▶ PROBLEM STATEMENT
Only one stretch of the data below is wanted: the lines from the one with "Definition one_of (values" through the one with "Definition _mapping (v", repeated exactly.
-- RECORDS FOR THIS EXERCISE follows --
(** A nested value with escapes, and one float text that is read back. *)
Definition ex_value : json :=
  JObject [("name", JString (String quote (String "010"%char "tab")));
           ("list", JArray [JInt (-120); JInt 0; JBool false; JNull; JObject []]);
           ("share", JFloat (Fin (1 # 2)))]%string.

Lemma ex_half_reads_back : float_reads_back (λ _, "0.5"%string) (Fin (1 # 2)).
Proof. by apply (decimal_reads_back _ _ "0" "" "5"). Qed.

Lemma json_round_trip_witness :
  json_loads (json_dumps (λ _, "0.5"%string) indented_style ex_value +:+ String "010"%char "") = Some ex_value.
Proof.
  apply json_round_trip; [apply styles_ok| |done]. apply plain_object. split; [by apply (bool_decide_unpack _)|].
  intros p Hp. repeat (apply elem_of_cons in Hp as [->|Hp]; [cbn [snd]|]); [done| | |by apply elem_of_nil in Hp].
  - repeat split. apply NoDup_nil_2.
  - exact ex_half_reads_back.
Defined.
-- RECORDS FOR THIS EXERCISE concluded --
-- RECORDS FOR THIS EXERCISE follows --
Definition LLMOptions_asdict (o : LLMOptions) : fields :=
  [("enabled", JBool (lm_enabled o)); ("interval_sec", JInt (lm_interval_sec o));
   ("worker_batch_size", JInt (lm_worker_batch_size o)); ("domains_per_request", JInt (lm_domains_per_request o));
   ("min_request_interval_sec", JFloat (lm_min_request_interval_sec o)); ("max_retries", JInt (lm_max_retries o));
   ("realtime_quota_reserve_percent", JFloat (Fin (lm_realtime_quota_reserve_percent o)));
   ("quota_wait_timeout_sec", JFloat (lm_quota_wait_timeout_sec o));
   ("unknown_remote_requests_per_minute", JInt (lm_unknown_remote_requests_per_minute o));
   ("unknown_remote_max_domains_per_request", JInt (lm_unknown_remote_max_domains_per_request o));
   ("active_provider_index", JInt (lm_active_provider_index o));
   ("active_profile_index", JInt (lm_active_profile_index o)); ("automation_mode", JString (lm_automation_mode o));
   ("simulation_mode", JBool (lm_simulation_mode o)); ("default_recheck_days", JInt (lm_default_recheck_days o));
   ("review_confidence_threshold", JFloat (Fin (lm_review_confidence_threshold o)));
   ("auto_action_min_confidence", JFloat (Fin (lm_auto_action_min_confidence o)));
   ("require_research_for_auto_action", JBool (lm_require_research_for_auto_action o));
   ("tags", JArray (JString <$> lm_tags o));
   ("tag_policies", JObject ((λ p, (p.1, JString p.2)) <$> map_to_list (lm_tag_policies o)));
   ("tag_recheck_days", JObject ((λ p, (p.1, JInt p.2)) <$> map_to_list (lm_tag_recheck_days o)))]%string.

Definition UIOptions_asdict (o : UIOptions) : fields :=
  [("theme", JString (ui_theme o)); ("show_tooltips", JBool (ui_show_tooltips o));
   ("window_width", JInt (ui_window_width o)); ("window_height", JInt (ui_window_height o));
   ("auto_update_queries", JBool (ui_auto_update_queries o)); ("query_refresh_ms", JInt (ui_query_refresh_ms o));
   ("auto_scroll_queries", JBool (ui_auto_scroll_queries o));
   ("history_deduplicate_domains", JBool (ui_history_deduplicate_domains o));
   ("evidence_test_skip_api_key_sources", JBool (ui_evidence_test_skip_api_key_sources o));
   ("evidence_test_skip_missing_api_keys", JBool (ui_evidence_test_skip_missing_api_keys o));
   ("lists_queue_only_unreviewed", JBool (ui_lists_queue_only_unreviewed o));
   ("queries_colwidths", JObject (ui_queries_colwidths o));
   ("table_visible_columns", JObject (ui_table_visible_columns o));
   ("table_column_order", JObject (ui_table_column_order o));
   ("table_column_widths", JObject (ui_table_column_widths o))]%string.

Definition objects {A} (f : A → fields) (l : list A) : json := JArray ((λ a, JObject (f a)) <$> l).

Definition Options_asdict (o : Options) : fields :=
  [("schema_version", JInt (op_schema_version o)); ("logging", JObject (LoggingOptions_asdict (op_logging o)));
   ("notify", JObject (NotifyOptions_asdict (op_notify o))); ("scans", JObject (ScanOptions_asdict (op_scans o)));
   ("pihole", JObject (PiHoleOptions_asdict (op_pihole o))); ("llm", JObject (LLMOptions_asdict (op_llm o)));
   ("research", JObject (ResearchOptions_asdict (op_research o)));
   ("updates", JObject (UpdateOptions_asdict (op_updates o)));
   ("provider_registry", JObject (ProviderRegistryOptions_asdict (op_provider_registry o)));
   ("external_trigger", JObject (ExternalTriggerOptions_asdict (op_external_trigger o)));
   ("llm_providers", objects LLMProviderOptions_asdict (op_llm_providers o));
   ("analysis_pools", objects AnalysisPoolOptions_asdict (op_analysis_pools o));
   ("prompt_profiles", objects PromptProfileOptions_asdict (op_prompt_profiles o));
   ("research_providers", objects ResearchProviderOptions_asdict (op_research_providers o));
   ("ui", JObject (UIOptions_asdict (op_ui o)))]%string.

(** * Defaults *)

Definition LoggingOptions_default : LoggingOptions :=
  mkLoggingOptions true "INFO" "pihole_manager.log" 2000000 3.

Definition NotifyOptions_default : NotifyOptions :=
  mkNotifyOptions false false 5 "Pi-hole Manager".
-- RECORDS FOR THIS EXERCISE concluded --
-- RECORDS FOR THIS EXERCISE follows --
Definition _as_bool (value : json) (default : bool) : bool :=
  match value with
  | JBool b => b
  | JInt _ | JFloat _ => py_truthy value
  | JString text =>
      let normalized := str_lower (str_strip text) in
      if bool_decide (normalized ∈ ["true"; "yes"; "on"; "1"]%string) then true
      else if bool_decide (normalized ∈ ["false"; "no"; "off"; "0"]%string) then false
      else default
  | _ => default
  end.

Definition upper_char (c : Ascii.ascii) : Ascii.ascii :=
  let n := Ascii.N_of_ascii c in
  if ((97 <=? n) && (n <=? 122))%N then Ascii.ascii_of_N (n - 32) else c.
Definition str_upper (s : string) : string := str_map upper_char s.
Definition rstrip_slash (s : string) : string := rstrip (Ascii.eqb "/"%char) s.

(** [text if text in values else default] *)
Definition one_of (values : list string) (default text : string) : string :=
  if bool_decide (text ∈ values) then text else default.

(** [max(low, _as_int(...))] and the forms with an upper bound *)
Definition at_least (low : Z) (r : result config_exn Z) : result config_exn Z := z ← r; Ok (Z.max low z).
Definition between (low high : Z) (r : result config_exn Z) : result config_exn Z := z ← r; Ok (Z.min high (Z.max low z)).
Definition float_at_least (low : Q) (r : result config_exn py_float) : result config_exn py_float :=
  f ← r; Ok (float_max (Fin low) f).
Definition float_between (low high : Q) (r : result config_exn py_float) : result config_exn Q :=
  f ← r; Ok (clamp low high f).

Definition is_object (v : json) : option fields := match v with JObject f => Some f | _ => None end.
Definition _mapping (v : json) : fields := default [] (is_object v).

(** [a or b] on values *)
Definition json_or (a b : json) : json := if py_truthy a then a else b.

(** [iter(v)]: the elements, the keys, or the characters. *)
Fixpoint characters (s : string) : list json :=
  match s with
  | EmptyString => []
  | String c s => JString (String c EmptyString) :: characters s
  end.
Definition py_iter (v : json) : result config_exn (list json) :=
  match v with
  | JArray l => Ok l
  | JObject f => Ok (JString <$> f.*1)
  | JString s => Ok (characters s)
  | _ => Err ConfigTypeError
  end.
-- RECORDS FOR THIS EXERCISE concluded --
▶ ANSWER TO THE PROBLEM
Definition one_of (values : list string) (default text : string) : string :=
  if bool_decide (text ∈ values) then text else default.

(** [max(low, _as_int(...))] and the forms with an upper bound *)
Definition at_least (low : Z) (r : result config_exn Z) : result config_exn Z := z ← r; Ok (Z.max low z).
Definition between (low high : Z) (r : result config_exn Z) : result config_exn Z := z ← r; Ok (Z.min high (Z.max low z)).
Definition float_at_least (low : Q) (r : result config_exn py_float) : result config_exn py_float :=
  f ← r; Ok (float_max (Fin low) f).
Definition float_between (low high : Q) (r : result config_exn py_float) : result config_exn Q :=
  f ← r; Ok (clamp low high f).

Definition is_object (v : json) : option fields := match v with JObject f => Some f | _ => None end.
Definition _mapping (v : json) : fields := default [] (is_object v).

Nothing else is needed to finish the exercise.